Die Testfahrzeuge mussten Herausforderungen wie die Fahrt von der Autobahn ins Stadtzentrum, das Überqueren von Kreuzungen oder die Einfahrt in Sperrgebiete wie Häfen bewältigen. Trotzdem werden laut dem Spezialisten für Innovation und Projekte beim MODI-Projekt keine Schwerfahrzeuge für den Innenstadtraum entwickelt, zumal dafür ein technologisch fortgeschritteneres Umfeld nötig wäre.
„Das komplexe europäische System zu automatisieren, ist durch die Konfrontation mit verschiedenen Infrastrukturen herausfordernd. Straßenschilder, Sprachen, Mautsysteme, Geschwindigkeitsbegrenzungen und Straßenverkehrsgesetze sind nur einige der Unterschiede, denen man bei diesen grenzüberschreitenden Fahrten begegnet und die eine Anpassung des Fahrzeugverhaltens erfordern“, erklärt Gualandi. Mit dem Aufkommen des automatisierten Fahrens werden solche Anpassungen ohne menschliches Zutun erfolgen müssen.
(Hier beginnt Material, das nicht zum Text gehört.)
(** ** Reconcile *)
Lemma handle_phase_safe h :
  live m -> occurs is_claim h = false -> phase_of m <> MigrationPhaseFailed \/ permanently_failed m = false ->
  safe h (handle_phase r m).
Proof.
  intros Hl Hc Hf. unfold handle_phase. destruct (mig_Phase (mig_Status m)) eqn:Hp;
    try (by apply guar_ret).
  - by apply handlePendingPhase_safe.
  - by apply handleValidatingPhase_safe.
  - by apply handleSnapshottingPhase_safe.
  - by apply handleExportingPhase_safe.
  - by apply handleTransferringPhase_safe.
  - by apply handleConvertingPhase_safe.
  - by apply handleImportingPhase_safe.
  - by apply handleCreatingPhase_safe.
  - by apply handleValidatingTargetPhase_safe.
  - by apply handleReadyPhase_safe.
  - apply handleFailedPhase_safe; [done|]. by destruct Hf.
Qed.

Lemma reconcile_safe h : occurs is_claim h = false -> safe h (reconcile_migration r m).
Proof.
  intros Hc. unfold reconcile_migration.
  destruct (meta_DeletionTimestamp (mig_meta m)) eqn:Hd; [apply handleDeletion_safe; unfold live; congruence|].
  guar_step; emptiness.
  { unfold add_finalizer. guar_step. guar_step; [by split; [|left]|]. go; by apply guar_ret. }
  guar_step; [apply bool_decide_eq_true in Heqb0; by apply initialize_safe|].
  guar_step; [by apply guar_ret|]. apply handle_phase_safe; [done|done|].
  apply andb_false_iff in Heqb1 as [Hp|Hp]; [left|by right]. by apply bool_decide_eq_false in Hp.
Qed.

(** Every run of the reconciler on a migration it has read follows the rules. *)
Lemma reconcile_conforms tr o : runs (reconcile_migration r m) tr o -> conforms rule [] tr.
Proof. intros Hr. by eapply guar_runs; [apply reconcile_safe|exact Hr]. Qed.
End Refine.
Die Teilnahme an MODI sei Teil der kontinuierlichen Investitionen in Forschungs- und Entwicklungsprojekte, die Gruber Logistics vornimmt. „Innovation ist ein Pfeiler der Unternehmensstrategie. Die Vorreiterrolle bei innovativen Technologien und Lösungen ermöglicht es, den Fortschritt zu beherrschen und konkrete innovative Lösungen auf den Markt zu bringen“, sagt Gualandi. Laut ihm ist das Projekt ein Erfolg, wodurch das Unternehmen lernt, die Technologie in Zukunft effizient nutzen.
Außerdem nimmt Gruber Logistics am im Juni gestarteten EU-Projekt AUTOSUP (AUTOnomous Multimodal SUPply Chains) teil, welches die Prozessautomatisierung in multimodalen Lieferketten erforscht und die Digitalisierung und Automatisierung der Logistikbranche einschließlich emissionsfreien Güterverkehrs fördert.